Exercise goal:
The required output is every entry, printed exactly as written.

Dataset excerpts:
*** Begin section ***

(* ===== verification/ChecksumsThms.v ===== *)
(** What pg_checksums does to a cluster with encrypted relations: after checksums
    were enabled, every page reads as before but for its checksum, and the check
    finds no bad block. *)
From S2P Require Import Prelude Types Environ Instances Ciphers EncTde KeyFile KeyMap KeyMapSpec ArchiveTools ChangeProvider.
From S2P Require Import FileMap FileMapThms Rewind RewindThms WalKeysSpec WalKeysThms XLogSmgrSpec SmgrSpec Checksums.

(** What is known of PostgreSQL's pages: the checksum does not depend on the field
    that holds it, and a page whose header is zero is new. *)
Class PageFormatSpec (PF : PageFormat) := {
  checksum_range p bn : 0 <= pg_checksum_page p bn < 2 ^ 16;
  checksum_stored p c : page_ok p → 0 <= c < 2 ^ 16 → pd_checksum (set_pd_checksum p c) = c;
  checksum_ignores_field p c bn : page_ok p → pg_checksum_page (set_pd_checksum p c) bn = pg_checksum_page p bn;
  set_checksum_page p c : page_ok p → page_ok (set_pd_checksum p c);
  set_checksum_new p c : page_ok p → PageIsNew (set_pd_checksum p c) = PageIsNew p;
  zero_header_new p : page_ok p → all_zero32 p = true → PageIsNew p = true;
}.

(** ** Pages *)

Section pages.
Context {SSL : OpenSSL} {Spec : OpenSSLSpec SSL} {PF : PageFormat} {PFS : PageFormatSpec PF}.
Lemma ensure_ok loc' w :
  (starting w ∧ loc' = loc) ∨ receiving w →
  ∃ b w1, tde_ensure_xlog_key_location loc' w = Ok b w1 ∧ receiving w1 ∧ ∀ q, q ≠ wal_path → w_fs w1 !! q = w_fs w !! q.
Proof.
  intros [[[Hfw Hc] ->]|[k Hw]].
  - destruct (ensure_location_spec loc w pk vs v Hfw) as (k & f & n & E & Hrep & Hother); [apply Hnr..| |].
    { intros c rec. rewrite Hc. by destruct c. }
    eexists true, _. split; [exact E|]. split; [|done]. exists k. split; try done; [apply Hfw|by left].
  - exists (negb (wl_lsn loc =? 0) && (wal_location_cmp loc loc' <=? 0)), w. split; [|by split; [exists k|]].
    unfold tde_ensure_xlog_key_location, TDEXLogGetEncKeyLsn, TDEXLogGetEncKeyTli. do 4 mstep.
    rewrite (wn_lsn _ _ _ _ _ _ Hw), (wn_tli _ _ _ _ _ _ Hw).
    assert (wl_lsn loc =? 0 = false) as ->.
    { pose proof (nr_valid _ _ _ _ Hnr) as Hv. unfold wal_location_valid in Hv. apply andb_true_iff in Hv as [_ Hv].
      by apply negb_true_iff in Hv. }
    cbn [negb andb]. rewrite andb_false_r. cbn [andb]. destruct loc. by mstep.
Qed.

(** [d] at a place of a segment, encrypted. *)
Lemma encrypt_ok p d w :
  piece_ok p → Z.of_nat (length d) = p_count p → wl_le loc (piece_loc p 0) → wl_tli (piece_loc p 0) < MaxTimeLineID →
  (starting w ∧ piece_loc p 0 = loc) ∨ receiving w →
  ∃ key w1, (tde_ensure_xlog_key_location (piece_loc p 0);;
             TDEXLogCryptBuffer None d (p_count p) (p_offset p) (p_tli p) (p_segno p) (p_segSize p)) w =
      Ok (segment_stream key p d) w1 ∧ lkey key = lk ∧ receiving w1 ∧ ∀ q, q ≠ wal_path → w_fs w1 !! q = w_fs w !! q.
Proof.
  intros Hp Hl Hle Hmax Hw. destruct (ensure_ok (piece_loc p 0) w Hw) as (b & w1 & E1 & [k W1] & F1). rewrite (bind_ok _ _ _ _ _ E1).
  destruct (written_crypt pk vs v k loc lk p d true w1 Hnr W1 Hp Hle Hmax Hl) as (key & c & b1 & b2 & E2 & Hkey & W2).
  exists key, (with_cache c b1 b2 w1). split_and!; [exact E2|done|by exists k|done].
Qed.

*** End section ***

Response area:
(* ===== verification/ChecksumsThms.v ===== *)
(** What pg_checksums does to a cluster with encrypted relations: after checksums
    were enabled, every page reads as before but for its checksum, and the check
    finds no bad block. *)
From S2P Require Import Prelude Types Environ Instances Ciphers EncTde KeyFile KeyMap KeyMapSpec ArchiveTools ChangeProvider.
From S2P Require Import FileMap FileMapThms Rewind RewindThms WalKeysSpec WalKeysThms XLogSmgrSpec SmgrSpec Checksums.

(** What is known of PostgreSQL's pages: the checksum does not depend on the field
    that holds it, and a page whose header is zero is new. *)
Class PageFormatSpec (PF : PageFormat) := {
  checksum_range p bn : 0 <= pg_checksum_page p bn < 2 ^ 16;
  checksum_stored p c : page_ok p → 0 <= c < 2 ^ 16 → pd_checksum (set_pd_checksum p c) = c;
  checksum_ignores_field p c bn : page_ok p → pg_checksum_page (set_pd_checksum p c) bn = pg_checksum_page p bn;
  set_checksum_page p c : page_ok p → page_ok (set_pd_checksum p c);
  set_checksum_new p c : page_ok p → PageIsNew (set_pd_checksum p c) = PageIsNew p;
  zero_header_new p : page_ok p → all_zero32 p = true → PageIsNew p = true;
}.

(** ** Pages *)

Section pages.
Context {SSL : OpenSSL} {Spec : OpenSSLSpec SSL} {PF : PageFormat} {PFS : PageFormatSpec PF}.
Lemma ensure_ok loc' w :
  (starting w ∧ loc' = loc) ∨ receiving w →
  ∃ b w1, tde_ensure_xlog_key_location loc' w = Ok b w1 ∧ receiving w1 ∧ ∀ q, q ≠ wal_path → w_fs w1 !! q = w_fs w !! q.
Proof.
  intros [[[Hfw Hc] ->]|[k Hw]].
  - destruct (ensure_location_spec loc w pk vs v Hfw) as (k & f & n & E & Hrep & Hother); [apply Hnr..| |].
    { intros c rec. rewrite Hc. by destruct c. }
    eexists true, _. split; [exact E|]. split; [|done]. exists k. split; try done; [apply Hfw|by left].
  - exists (negb (wl_lsn loc =? 0) && (wal_location_cmp loc loc' <=? 0)), w. split; [|by split; [exists k|]].
    unfold tde_ensure_xlog_key_location, TDEXLogGetEncKeyLsn, TDEXLogGetEncKeyTli. do 4 mstep.
    rewrite (wn_lsn _ _ _ _ _ _ Hw), (wn_tli _ _ _ _ _ _ Hw).
    assert (wl_lsn loc =? 0 = false) as ->.
    { pose proof (nr_valid _ _ _ _ Hnr) as Hv. unfold wal_location_valid in Hv. apply andb_true_iff in Hv as [_ Hv].
      by apply negb_true_iff in Hv. }
    cbn [negb andb]. rewrite andb_false_r. cbn [andb]. destruct loc. by mstep.
Qed.

(** [d] at a place of a segment, encrypted. *)
Lemma encrypt_ok p d w :
  piece_ok p → Z.of_nat (length d) = p_count p → wl_le loc (piece_loc p 0) → wl_tli (piece_loc p 0) < MaxTimeLineID →
  (starting w ∧ piece_loc p 0 = loc) ∨ receiving w →
  ∃ key w1, (tde_ensure_xlog_key_location (piece_loc p 0);;
             TDEXLogCryptBuffer None d (p_count p) (p_offset p) (p_tli p) (p_segno p) (p_segSize p)) w =
      Ok (segment_stream key p d) w1 ∧ lkey key = lk ∧ receiving w1 ∧ ∀ q, q ≠ wal_path → w_fs w1 !! q = w_fs w !! q.
Proof.
  intros Hp Hl Hle Hmax Hw. destruct (ensure_ok (piece_loc p 0) w Hw) as (b & w1 & E1 & [k W1] & F1). rewrite (bind_ok _ _ _ _ _ E1).
  destruct (written_crypt pk vs v k loc lk p d true w1 Hnr W1 Hp Hle Hmax Hl) as (key & c & b1 & b2 & E2 & Hkey & W2).
  exists key, (with_cache c b1 b2 w1). split_and!; [exact E2|done|by exists k|done].
Qed.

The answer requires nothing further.